→ Problem requirements
Show all the lines in the data below that include the word "zipCodes".

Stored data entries
○ ○ ○ ○
(** * unlock.vet: the benefit matching engine

    A shallow embedding of the location-based benefit lookup
    ([getBenefitsForLocation], [matchBenefits], [calculateMatch],
    [checkRequirement], [lookupZipCode]) together with the data types of
    the schema it works on, and the properties of the engine.

    Conventions of the embedding:
    - an optional field [f?: T] is an [option T]; [None] is [undefined];
    - JS strings are [string], compared with [String.eqb] (what [===] and
      [Array.prototype.includes] do on strings);
    - a JS number is the rational it denotes: counters and array lengths
      are [nat], scores are [Z], the quantities of profiles and criteria
      are [Q]; a division or multiplication rounds its exact result to
      the nearest double, ties to even ([JS.toDouble]);
    - the mutable locals of [calculateMatch] are threaded through the loop
      as an explicit state record;
    - [Array.prototype.sort] is the stable sort of ECMAScript 2019;
    - a property read on an object literal finds its own keys and then
      the names of [Object.prototype] ([JS.Object_prototype]). *)

From Stdlib Require Import List String Bool Arith ZArith.
From Stdlib Require Import QArith Qround Qpower Lia Lqa.
From Stdlib Require Import Sorted Permutation.
Import ListNotations.

(** ** Primitives of the host language *)

Module JS.

(** [Array.prototype.includes] on an array of strings. *)
Definition includes (xs : list string) (x : string) : bool :=
  existsb (String.eqb x) xs.

(** [xs.includes(v)] for a value read from a field that may be
    [undefined]: an array of strings holds no [undefined]. *)
Definition includesValue (xs : list string) (v : option string) : bool :=
  match v with
  | Some x => includes xs x
  | None => false
  end.

(** A field value inside a template literal: [undefined] is written
    'undefined'. *)
Definition toString (v : option string) : string :=
  match v with
  | Some x => x
  | None => "undefined"%string
  end.

(** The names every plain object inherits from [Object.prototype]; read
    as a property, each gives a function, ['__proto__'] the prototype
    itself. *)
Definition Object_prototype : list string :=
  [ "constructor"; "__defineGetter__"; "__defineSetter__"; "hasOwnProperty";
    "__lookupGetter__"; "__lookupSetter__"; "isPrototypeOf";
    "propertyIsEnumerable"; "toString"; "valueOf"; "__proto__";
    "toLocaleString" ]%string.

(** [xs?.length] used as a condition: the array exists and is not empty. *)
Definition hasLength {A : Type} (xs : option (list A)) : bool :=
  match xs with
  | Some (_ :: _) => true
  | Some [] | None => false
  end.

(** [m === null] on a three-valued verdict. *)
Definition isNull {A : Type} (m : option A) : bool :=
  match m with
  | None => true
  | Some _ => false
  end.

(** [b === true] on an optional boolean. *)
Definition isTrue (b : option bool) : bool :=
  match b with
  | Some true => true
  | Some false | None => false
  end.

(** An optional boolean used as a condition: [undefined] and [false]
    are falsy. *)
Definition truthyFlag (b : option bool) : bool :=
  match b with
  | Some true => true
  | Some false | None => false
  end.

(** [a >= b] on numbers. *)
Definition geq (a b : Q) : bool := Qle_bool b a.

(** The exponent of a positive real: the [e] with [2^e <= q < 2^(e+1)].
    The difference of the bit lengths of numerator and denominator is
    [e] or [e + 1]. *)
Definition exponent (q : Q) : Z :=
  let e := (Z.log2 (Qnum q) - Z.log2 (Zpos (Qden q)))%Z in
  if Qle_bool (2 ^ e) q then e else (e - 1)%Z.

(** The nearest integer, a tie going to the even one. *)
Definition nearestEven (q : Q) : Z :=
  let f := Qfloor q in
  match Qcompare (q - inject_Z f) (1 # 2) with
  | Lt => f
  | Gt => (f + 1)%Z
  | Eq => if Z.even f then f else (f + 1)%Z
  end.

(** A positive real rounded to 53 significant bits. *)
Definition roundPositive (q : Q) : Q :=
  let ulp := 2 ^ (exponent q - 52) in
  inject_Z (nearestEven (q / ulp)) * ulp.

(** The double nearest to a real (binary64, round to nearest, ties to
    even).  The exponent is not bounded: overflow and subnormal numbers
    are not modelled. *)
Definition toDouble (q : Q) : Q :=
  match Qnum q with
  | Z0 => 0
  | Zpos _ => roundPositive q
  | Zneg _ => - roundPositive (- q)
  end.

(** [a / b] for [b] other than zero, and [a * b]. *)
Definition div (a b : Q) : Q := toDouble (a / b).
Definition mul (a b : Q) : Q := toDouble (a * b).

(** A counter as a number. *)
Definition number (n : nat) : Q := inject_Z (Z.of_nat n).

(** [Math.round]: the nearest integer, halves going up. *)
Definition Math_round (q : Q) : Z := Qfloor (q + (1 # 2)).

(** [Array.prototype.sort] with a comparator [cmp]: [cmp a b > 0] asks
    for [a] to be placed after [b].  The sort is stable (ECMAScript
    2019 and later): an element never overtakes one it compares equal
    to.  An element taken from the front is inserted into the sorted
    rest and moves right only past elements it must follow. *)
Section Sort.
Variable A : Type.
Variable cmp : A -> A -> Z.

Fixpoint insert (x : A) (l : list A) : list A :=
  match l with
  | [] => [x]
  | y :: l' => if (0 <? cmp x y)%Z then y :: insert x l' else x :: l
  end.

Fixpoint Array_sort (l : list A) : list A :=
  match l with
  | [] => []
  | x :: l' => insert x (Array_sort l')
  end.
End Sort.

Arguments insert {A} cmp x l.
Arguments Array_sort {A} cmp l.

End JS.

(** ** Data model (the schema) *)

Inductive BenefitLevel := federal | state | county | city | nonprofit.

Inductive BenefitCategory :=
  healthcare | disability | education | housing
| employment | financial | burial | family.


(** [a === b] on levels. *)
Definition BenefitLevel_eqb (a b : BenefitLevel) : bool :=
  match a, b with
  | federal, federal | state, state | county, county
  | city, city | nonprofit, nonprofit => true
  | _, _ => false
  end.

(** The structured criteria of a requirement.  [checkRequirement] takes
    them as [any] and reads [requiresSpouse] besides the fields the schema
    declares. *)
Record Criteria := {
  minServiceDays : option Q;
  dischargeTypes : option (list string);
  minDisabilityRating : option Q;
  maxIncome : option Q;
  minAge : option Q;
  maxAge : option Q;
  requiresSpouse : option bool
}.

Record EligibilityRequirement := {
  req_type : string;
  description : string;
  criteria : option Criteria
}.

Record Coverage := {
  states : option (list string);
  counties : option (list string);
  cities : option (list string);
  zipCodes : option (list string)
}.

Record Eligibility := {
  elig_summary : string;
  requirements : list EligibilityRequirement
}.

(** A catalog entry.  The [action], [source] and tag fields of the schema
    are carried by no function of the engine and are left out. *)
Record Benefit := {
  id : string;
  name : string;
  category : BenefitCategory;
  level : BenefitLevel;
  coverage : Coverage;
  eligibility : Eligibility
}.

Inductive IncomeLevel := low | medium | high.

Record VeteranProfile := {
  zipCode : string;
  profile_state : option string;
  profile_county : option string;
  serviceEras : option (list string);
  branchOfService : option string;
  dischargeStatus : option string;
  yearsOfService : option Q;
  disabilityRating : option Q;
  incomeLevel : option IncomeLevel;
  hasSpouse : option bool;
  hasDependents : option bool;
  isSurvivor : option bool
}.

Inductive EligibilityStatus := likely | possible | unlikely | unknown.

Record BenefitMatch := {
  benefit : Benefit;
  matchScore : Z;
  eligibilityStatus : EligibilityStatus;
  matchedRequirements : list string;
  missingInfo : list string
}.

Record ZipLocation := {
  zip : string;
  loc_city : string;
  loc_county : string;
  countyFips : string;
  loc_state : string;
  stateCode : string
}.

(** ** Location resolver *)

Definition sampleData : list (string * ZipLocation) :=
  [ ("78701", {| zip := "78701"; loc_city := "Austin";
                 loc_county := "Travis County"; countyFips := "48453";
                 loc_state := "Texas"; stateCode := "TX" |});
    ("78205", {| zip := "78205"; loc_city := "San Antonio";
                 loc_county := "Bexar County"; countyFips := "48029";
                 loc_state := "Texas"; stateCode := "TX" |});
    ("77001", {| zip := "77001"; loc_city := "Houston";
                 loc_county := "Harris County"; countyFips := "48201";
                 loc_state := "Texas"; stateCode := "TX" |}) ]%string.

(** The own keys of the literal. *)
Fixpoint lookupKey (table : list (string * ZipLocation)) (k : string)
  : option ZipLocation :=
  match table with
  | [] => None
  | (k', v) :: rest => if String.eqb k k' then Some v else lookupKey rest k
  end.

(** What [sampleData[zip]] is when it is not [undefined]: an entry of
    the table, or what the name gives on [Object.prototype].  Both are
    truthy, so [|| null] lets both through. *)
Inductive Resolved :=
| Entry (location : ZipLocation)
| Inherited (name : string).

(** [sampleData[zip] || null]: the own keys first, then the prototype. *)
Definition lookupZipCode (zip : string) : option Resolved :=
  match lookupKey sampleData zip with
  | Some location => Some (Entry location)
  | None =>
    if JS.includes JS.Object_prototype zip then Some (Inherited zip)
    else None
  end.

(** [location.field]: an inherited function or the prototype has none of
    the fields of a location, and the read gives [undefined]. *)
Definition readField (field : ZipLocation -> string) (location : Resolved)
  : option string :=
  match location with
  | Entry l => Some (field l)
  | Inherited _ => None
  end.

(** ** Location filter *)

Definition isFederal (b : Benefit) : bool := BenefitLevel_eqb (level b) federal.

(** [`${location.city}, ${location.stateCode}`]. *)
Definition cityKey (location : Resolved) : string :=
  (JS.toString (readField loc_city location) ++ ", "
   ++ JS.toString (readField stateCode location))%string.

(** One coverage dimension of the callback of [getBenefitsForLocation]:
    [if (dim?.length) { if (!dim.includes(v)) return false; }] leaves
    through [return false] exactly when this holds. *)
Definition excludes (dim : option (list string)) (v : option string) : bool :=
  JS.hasLength dim &&
  match dim with
  | Some xs => negb (JS.includesValue xs v)
  | None => false
  end.

(** The callback of the second [filter] of [getBenefitsForLocation], with
    the [location] and [zipCode] it closes over. *)
Definition appliesAt (location : Resolved) (zipCode : string)
  (benefit : Benefit) : bool :=
  if isFederal benefit then true else
  let coverage := coverage benefit in
  if excludes (states coverage) (readField stateCode location) then false else
  if excludes (counties coverage) (readField countyFips location) then false else
  if excludes (cities coverage) (Some (cityKey location)) then false else
  if excludes (zipCodes coverage) (Some zipCode) then false else
  true.

Definition getBenefitsForLocation (zipCode : string)
  (allBenefits : list Benefit) : list Benefit :=
  match lookupZipCode zipCode with
  | None => filter isFederal allBenefits
  | Some location => filter (appliesAt location zipCode) allBenefits
  end.

(** ** Requirement evaluator *)

(** The pair [{ met, needsInfo }]; [met = None] is [null]. *)
Record CheckResult := {
  met : option bool;
  needsInfo : bool
}.

Definition indeterminate : CheckResult := {| met := None; needsInfo := true |}.

Definition verdict (b : bool) : CheckResult :=
  {| met := Some b; needsInfo := false |}.

Definition checkRequirement (profile : VeteranProfile)
  (req : EligibilityRequirement) : CheckResult :=
  match criteria req with
  | None => indeterminate
  | Some criteria =>
    if (req_type req =? "disability")%string then
      match disabilityRating profile with
      | None => indeterminate
      | Some rating =>
        match minDisabilityRating criteria with
        | Some minRating => verdict (JS.geq rating minRating)
        | None => indeterminate
        end
      end
    else if (req_type req =? "service")%string then
      (* [criteria.dischargeTypes && profile.dischargeStatus]: an array is
         truthy whenever it is there, a string when it is not empty *)
      match dischargeTypes criteria, dischargeStatus profile with
      | Some types, Some (String _ _ as status) =>
        verdict (JS.includes types status)
      | _, _ =>
        match minServiceDays criteria, yearsOfService profile with
        | Some minDays, Some years =>
          let serviceDays := JS.mul years 365 in
          verdict (JS.geq serviceDays minDays)
        | _, _ => indeterminate
        end
      end
    else if (req_type req =? "income")%string then
      match incomeLevel profile with
      | None => indeterminate
      | Some _ => indeterminate
      end
    else if (req_type req =? "family")%string then
      if JS.truthyFlag (requiresSpouse criteria) && JS.isNull (hasSpouse profile)
      then indeterminate
      else if JS.truthyFlag (requiresSpouse criteria)
      then verdict (JS.isTrue (hasSpouse profile))
      else indeterminate
    else indeterminate
  end.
○ ○ ○ ○
→ Completed exercise
  zipCodes : option (list string)
  if excludes (zipCodes coverage) (Some zipCode) then false else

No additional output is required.